Stored records:
----------

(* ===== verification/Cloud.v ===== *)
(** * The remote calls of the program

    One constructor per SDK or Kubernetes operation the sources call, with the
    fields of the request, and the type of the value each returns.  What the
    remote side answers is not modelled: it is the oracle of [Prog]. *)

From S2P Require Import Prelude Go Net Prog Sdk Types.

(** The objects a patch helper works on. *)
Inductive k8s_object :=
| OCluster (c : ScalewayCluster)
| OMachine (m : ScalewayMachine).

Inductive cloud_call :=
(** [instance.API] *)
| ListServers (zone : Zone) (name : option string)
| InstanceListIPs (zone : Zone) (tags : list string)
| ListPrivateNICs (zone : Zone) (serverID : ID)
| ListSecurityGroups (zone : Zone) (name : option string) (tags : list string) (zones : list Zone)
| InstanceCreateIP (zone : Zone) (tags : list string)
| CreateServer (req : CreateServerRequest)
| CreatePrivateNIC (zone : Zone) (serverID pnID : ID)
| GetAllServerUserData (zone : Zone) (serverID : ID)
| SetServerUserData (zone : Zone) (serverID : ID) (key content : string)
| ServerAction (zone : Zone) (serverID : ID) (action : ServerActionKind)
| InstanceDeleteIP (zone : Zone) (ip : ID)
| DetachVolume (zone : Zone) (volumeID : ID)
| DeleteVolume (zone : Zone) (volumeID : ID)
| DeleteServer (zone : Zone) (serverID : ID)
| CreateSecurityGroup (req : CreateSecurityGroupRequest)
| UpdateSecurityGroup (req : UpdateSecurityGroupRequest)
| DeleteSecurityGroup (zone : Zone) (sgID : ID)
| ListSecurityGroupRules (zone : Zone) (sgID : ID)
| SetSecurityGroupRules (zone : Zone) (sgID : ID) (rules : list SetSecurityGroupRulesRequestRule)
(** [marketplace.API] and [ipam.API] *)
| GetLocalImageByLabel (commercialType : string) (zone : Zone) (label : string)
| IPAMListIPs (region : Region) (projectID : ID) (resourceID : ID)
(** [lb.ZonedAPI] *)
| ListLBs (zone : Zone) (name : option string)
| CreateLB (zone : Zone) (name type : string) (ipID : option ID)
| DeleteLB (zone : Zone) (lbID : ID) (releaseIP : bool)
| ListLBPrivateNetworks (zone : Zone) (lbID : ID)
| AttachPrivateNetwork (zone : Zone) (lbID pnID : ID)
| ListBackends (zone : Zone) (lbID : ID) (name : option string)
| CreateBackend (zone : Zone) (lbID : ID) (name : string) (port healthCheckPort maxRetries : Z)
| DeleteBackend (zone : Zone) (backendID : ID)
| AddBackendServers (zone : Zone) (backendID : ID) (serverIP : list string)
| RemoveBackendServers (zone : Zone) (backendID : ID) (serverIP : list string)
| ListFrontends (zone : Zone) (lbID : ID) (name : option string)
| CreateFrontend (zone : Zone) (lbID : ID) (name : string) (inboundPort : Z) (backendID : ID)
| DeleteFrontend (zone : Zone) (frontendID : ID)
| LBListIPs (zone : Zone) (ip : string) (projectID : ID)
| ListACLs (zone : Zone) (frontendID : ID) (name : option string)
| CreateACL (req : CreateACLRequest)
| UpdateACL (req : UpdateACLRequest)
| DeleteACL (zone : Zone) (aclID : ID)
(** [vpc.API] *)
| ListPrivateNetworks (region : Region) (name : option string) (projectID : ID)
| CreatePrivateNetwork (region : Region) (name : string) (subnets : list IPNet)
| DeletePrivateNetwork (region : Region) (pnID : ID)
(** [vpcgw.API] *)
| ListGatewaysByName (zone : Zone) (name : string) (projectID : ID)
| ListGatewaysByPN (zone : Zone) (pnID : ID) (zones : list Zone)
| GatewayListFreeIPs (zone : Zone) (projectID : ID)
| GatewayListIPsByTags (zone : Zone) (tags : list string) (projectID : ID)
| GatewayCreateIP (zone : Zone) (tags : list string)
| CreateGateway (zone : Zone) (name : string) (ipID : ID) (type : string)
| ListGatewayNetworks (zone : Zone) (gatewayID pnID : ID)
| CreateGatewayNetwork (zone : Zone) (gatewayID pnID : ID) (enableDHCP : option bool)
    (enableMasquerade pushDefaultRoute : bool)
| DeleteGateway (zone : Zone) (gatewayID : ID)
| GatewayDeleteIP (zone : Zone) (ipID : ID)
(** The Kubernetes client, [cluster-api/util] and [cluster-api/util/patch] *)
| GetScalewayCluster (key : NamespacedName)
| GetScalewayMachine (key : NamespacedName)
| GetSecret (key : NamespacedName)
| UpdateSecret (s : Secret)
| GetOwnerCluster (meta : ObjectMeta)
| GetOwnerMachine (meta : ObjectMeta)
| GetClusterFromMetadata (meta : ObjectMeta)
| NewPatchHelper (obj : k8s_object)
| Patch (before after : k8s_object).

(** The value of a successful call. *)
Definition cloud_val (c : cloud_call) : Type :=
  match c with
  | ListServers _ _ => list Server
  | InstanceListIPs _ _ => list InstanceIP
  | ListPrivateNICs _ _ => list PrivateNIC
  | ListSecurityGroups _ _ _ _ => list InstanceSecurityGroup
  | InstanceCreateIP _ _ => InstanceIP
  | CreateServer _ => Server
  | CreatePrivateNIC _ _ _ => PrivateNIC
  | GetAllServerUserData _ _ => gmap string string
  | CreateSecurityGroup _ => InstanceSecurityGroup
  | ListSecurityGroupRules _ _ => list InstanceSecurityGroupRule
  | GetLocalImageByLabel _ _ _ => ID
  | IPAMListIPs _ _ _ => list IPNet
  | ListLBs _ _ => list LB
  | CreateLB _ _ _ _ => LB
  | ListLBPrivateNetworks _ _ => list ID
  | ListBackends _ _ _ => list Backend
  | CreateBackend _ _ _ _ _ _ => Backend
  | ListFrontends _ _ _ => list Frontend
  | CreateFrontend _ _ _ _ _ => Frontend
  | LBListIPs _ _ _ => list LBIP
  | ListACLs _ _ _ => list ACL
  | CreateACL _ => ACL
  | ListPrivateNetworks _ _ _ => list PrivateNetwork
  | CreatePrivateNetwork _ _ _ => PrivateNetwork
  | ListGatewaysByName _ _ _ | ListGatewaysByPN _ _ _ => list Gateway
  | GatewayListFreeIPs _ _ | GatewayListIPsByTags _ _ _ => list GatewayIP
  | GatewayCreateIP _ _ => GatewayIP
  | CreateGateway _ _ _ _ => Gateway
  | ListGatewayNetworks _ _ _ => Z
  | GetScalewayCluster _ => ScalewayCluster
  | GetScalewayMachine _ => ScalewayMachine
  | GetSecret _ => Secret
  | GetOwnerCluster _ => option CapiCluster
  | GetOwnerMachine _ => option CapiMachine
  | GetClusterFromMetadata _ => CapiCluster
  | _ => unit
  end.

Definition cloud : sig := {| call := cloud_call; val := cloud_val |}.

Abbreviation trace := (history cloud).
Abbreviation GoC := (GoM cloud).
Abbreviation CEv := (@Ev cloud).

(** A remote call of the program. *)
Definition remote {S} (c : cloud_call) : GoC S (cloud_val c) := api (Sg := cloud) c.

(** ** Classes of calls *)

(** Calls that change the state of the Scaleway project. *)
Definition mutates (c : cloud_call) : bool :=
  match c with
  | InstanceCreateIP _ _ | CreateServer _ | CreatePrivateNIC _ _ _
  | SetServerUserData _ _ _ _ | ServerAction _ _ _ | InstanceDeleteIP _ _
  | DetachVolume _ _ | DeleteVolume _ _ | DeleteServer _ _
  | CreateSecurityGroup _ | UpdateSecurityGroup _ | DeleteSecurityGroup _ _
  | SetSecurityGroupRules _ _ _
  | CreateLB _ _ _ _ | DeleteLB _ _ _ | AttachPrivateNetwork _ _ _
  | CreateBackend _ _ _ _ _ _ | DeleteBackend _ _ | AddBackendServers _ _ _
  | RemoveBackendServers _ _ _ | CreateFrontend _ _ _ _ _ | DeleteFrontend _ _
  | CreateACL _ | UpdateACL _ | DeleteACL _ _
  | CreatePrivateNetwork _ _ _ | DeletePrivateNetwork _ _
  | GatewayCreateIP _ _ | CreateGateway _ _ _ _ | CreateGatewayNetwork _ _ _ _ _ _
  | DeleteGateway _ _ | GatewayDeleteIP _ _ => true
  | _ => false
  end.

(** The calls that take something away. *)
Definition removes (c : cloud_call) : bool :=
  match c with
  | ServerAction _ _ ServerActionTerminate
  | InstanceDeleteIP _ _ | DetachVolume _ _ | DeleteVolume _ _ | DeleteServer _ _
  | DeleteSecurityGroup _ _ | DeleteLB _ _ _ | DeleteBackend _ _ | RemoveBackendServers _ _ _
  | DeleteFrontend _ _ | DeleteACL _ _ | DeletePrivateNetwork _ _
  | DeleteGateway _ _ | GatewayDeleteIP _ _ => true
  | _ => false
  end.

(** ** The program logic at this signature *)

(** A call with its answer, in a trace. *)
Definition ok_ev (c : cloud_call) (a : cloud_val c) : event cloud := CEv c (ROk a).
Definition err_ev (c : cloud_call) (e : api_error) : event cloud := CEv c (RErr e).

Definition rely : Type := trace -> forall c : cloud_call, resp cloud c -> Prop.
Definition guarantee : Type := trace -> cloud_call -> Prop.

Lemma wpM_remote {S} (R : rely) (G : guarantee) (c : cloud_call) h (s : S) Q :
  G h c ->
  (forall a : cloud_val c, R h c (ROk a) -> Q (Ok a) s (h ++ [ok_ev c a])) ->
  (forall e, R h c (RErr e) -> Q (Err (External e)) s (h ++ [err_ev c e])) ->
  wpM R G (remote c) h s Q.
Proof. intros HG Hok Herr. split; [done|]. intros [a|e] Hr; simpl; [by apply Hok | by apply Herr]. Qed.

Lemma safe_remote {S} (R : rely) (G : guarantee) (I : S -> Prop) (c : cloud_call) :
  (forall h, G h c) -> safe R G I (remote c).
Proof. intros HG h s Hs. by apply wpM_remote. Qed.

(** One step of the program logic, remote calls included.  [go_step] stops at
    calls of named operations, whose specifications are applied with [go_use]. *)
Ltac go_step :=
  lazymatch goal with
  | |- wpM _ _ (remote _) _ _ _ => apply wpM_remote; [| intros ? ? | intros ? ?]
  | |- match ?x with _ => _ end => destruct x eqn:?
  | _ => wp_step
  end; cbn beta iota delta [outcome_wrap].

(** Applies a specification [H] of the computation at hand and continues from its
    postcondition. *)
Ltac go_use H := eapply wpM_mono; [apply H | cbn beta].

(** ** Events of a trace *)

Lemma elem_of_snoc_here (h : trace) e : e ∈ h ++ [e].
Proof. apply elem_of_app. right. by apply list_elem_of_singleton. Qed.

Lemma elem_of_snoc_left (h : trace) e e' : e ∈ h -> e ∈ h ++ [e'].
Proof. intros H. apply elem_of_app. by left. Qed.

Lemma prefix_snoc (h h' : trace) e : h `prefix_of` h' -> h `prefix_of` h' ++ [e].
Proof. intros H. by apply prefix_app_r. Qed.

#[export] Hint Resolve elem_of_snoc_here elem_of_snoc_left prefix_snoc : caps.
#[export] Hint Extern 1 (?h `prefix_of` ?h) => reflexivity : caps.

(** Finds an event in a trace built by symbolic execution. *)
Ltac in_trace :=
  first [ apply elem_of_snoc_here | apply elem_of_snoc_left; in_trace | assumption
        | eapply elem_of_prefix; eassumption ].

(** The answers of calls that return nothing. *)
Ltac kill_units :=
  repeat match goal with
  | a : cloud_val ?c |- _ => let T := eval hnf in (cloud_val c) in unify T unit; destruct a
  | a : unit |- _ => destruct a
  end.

----------

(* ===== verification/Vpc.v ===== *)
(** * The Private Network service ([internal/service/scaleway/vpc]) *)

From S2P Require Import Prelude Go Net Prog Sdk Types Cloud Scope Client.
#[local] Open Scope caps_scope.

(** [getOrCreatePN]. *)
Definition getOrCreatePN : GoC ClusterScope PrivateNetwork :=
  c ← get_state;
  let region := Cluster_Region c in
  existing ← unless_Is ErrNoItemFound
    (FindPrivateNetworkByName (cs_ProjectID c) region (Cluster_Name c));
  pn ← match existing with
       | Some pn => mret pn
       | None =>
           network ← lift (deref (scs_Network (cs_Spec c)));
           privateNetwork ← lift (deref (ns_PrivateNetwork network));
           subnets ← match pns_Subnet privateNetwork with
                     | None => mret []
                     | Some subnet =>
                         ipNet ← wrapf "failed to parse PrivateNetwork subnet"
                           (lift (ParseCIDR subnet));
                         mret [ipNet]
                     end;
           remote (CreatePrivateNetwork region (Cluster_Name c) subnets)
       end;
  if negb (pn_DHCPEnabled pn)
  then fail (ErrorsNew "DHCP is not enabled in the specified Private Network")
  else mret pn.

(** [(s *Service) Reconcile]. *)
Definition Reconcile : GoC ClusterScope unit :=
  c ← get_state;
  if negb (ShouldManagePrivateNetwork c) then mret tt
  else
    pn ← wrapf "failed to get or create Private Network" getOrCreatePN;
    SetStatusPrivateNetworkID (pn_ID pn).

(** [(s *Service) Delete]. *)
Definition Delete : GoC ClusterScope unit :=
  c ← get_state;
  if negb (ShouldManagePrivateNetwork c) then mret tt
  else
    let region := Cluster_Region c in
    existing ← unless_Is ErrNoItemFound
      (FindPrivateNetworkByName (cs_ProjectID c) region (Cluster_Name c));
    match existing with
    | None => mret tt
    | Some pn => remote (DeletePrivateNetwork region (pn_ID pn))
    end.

----------

INSTRUCTIONS TO FOLLOW:
Working from the records above, write out verbatim only the lines from the line containing "(* ===== verification/Cloud.v ===== *)" through the line containing "GetAllServerUserData (zone : Zone) (serverID : ID)".

SOLVED PROBLEM:
(* ===== verification/Cloud.v ===== *)
(** * The remote calls of the program

    One constructor per SDK or Kubernetes operation the sources call, with the
    fields of the request, and the type of the value each returns.  What the
    remote side answers is not modelled: it is the oracle of [Prog]. *)

From S2P Require Import Prelude Go Net Prog Sdk Types.

(** The objects a patch helper works on. *)
Inductive k8s_object :=
| OCluster (c : ScalewayCluster)
| OMachine (m : ScalewayMachine).

Inductive cloud_call :=
(** [instance.API] *)
| ListServers (zone : Zone) (name : option string)
| InstanceListIPs (zone : Zone) (tags : list string)
| ListPrivateNICs (zone : Zone) (serverID : ID)
| ListSecurityGroups (zone : Zone) (name : option string) (tags : list string) (zones : list Zone)
| InstanceCreateIP (zone : Zone) (tags : list string)
| CreateServer (req : CreateServerRequest)
| CreatePrivateNIC (zone : Zone) (serverID pnID : ID)
| GetAllServerUserData (zone : Zone) (serverID : ID)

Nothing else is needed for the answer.